09 Giugno 2026 - 12:22:56
di Martina Colabianchi
Gli obiettivi minimi di prelievo previsti dai piani della caccia di selezione del cinghiale in Abruzzo non sono stati raggiunti. Lo dice una nota della Regione Abruzzo, mentre la gestione della fauna selvatica continua infatti a rappresentare una delle principali emergenze per il comparto agricolo regionale. I danni alle colture, alle strutture aziendali e alle produzioni agricole continuano a crescere, con ripercussioni economiche sempre più pesanti per le imprese e con evidenti criticità anche sul fronte della sicurezza pubblica.
Lo denuncia Cia Abruzzo, che richiama l’attenzione sulla necessità di rafforzare e rendere più efficaci le attività di contenimento della popolazione di cinghiale sul territorio regionale da parte degli ATC abruzzesi, alla luce delle indicazioni contenute nella recente comunicazione del Dipartimento Agricoltura della Regione Abruzzo relativa all’attuazione dei Piani di Prelievo in Selezione (PPS).
«Comprendiamo le difficoltà operative che caratterizzano una materia complessa come la gestione faunistica, ma allo stesso tempo riteniamo che non sia più rinviabile un deciso miglioramento dell’efficacia delle azioni messe in campo», ha dichiarato Nicola Sichetti, presidente di Cia Abruzzo.
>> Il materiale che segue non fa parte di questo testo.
(** X9.  [calendars] is [home] followed by the listing against the href that
    [home] found: an error of [home] ends the route before any listing
    request, and the [home] field of a listing is the href [home]
    returned. *)
Theorem calendars_after_home (key : option string) (st : St) :
  require_key key st = (Ok tt, st) ->
  calendars key st =
    match home key st with
    | (Raise e, s1) => (Raise e, s1)
    | (Ok h, s1) => calendars_from h s1
    end /\
  (forall l s2, calendars key st = (Ok l, s2) ->
                exists s1, home key st = (Ok (listing_home l), s1) /\
                           calendars_from (listing_home l) s1 = (Ok l, s2)).
Proof.
  intros Hkey.
  assert (E : calendars key st =
              match home key st with
              | (Raise e, s1) => (Raise e, s1)
              | (Ok h, s1) => calendars_from h s1
              end).
  { unfold calendars, bind at 1. rewrite Hkey. unfold bind at 1.
    destruct (home key st) as [[h|e] s1]; reflexivity. }
  split; [exact E|].
  intros l s2. rewrite E.
  destruct (home key st) as [[h|e] s1]; [|discriminate].
  intros H. exists s1.
  assert (Hh : listing_home l = h).
  { revert H. unfold calendars_from, bind.
    destruct (try_except _ _ s1) as [[res|e] s']; [|discriminate].
    unfold parse_xml. destruct (fromstring res); unfold ret, raise;
      [|discriminate].
    intros H. injection H as <- _. reflexivity. }
  rewrite Hh. split; [reflexivity | exact H].
Qed.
L’associazione sottolinea poi il ruolo fondamentale svolto dagli Ambiti Territoriali di Caccia e ribadisce l’importanza di dare piena attuazione alle misure organizzative previste dalla normativa regionale, soprattutto nelle aree dove la presenza dei cinghiali continua a provocare le maggiori criticità.
«Gli agricoltori abruzzesi stanno pagando da troppo tempo il prezzo di una situazione che continua a produrre danni rilevanti alle aziende e al territorio – prosegue Sichetti -. Per questo chiediamo a tutti i soggetti coinvolti uno sforzo ulteriore, affinché gli strumenti disponibili possano essere utilizzati in maniera più incisiva e gli obiettivi fissati vengano finalmente conseguiti. Le imprese agricole hanno bisogno di risposte concrete e risultati misurabili».
Secondo Cia Abruzzo, il contrasto all’emergenza cinghiali richiede una sempre maggiore collaborazione tra Regione, ATC, organizzazioni agricole e mondo venatorio, ma anche una piena assunzione di responsabilità da parte di ciascun soggetto chiamato a svolgere il proprio ruolo.
«L’obiettivo comune deve essere quello di ristabilire un equilibrio sostenibile tra attività agricole, tutela ambientale e gestione della fauna selvatica – conclude Sichetti -. Per raggiungerlo servono collaborazione, programmazione e soprattutto interventi efficaci. Le aziende agricole non possono più attendere».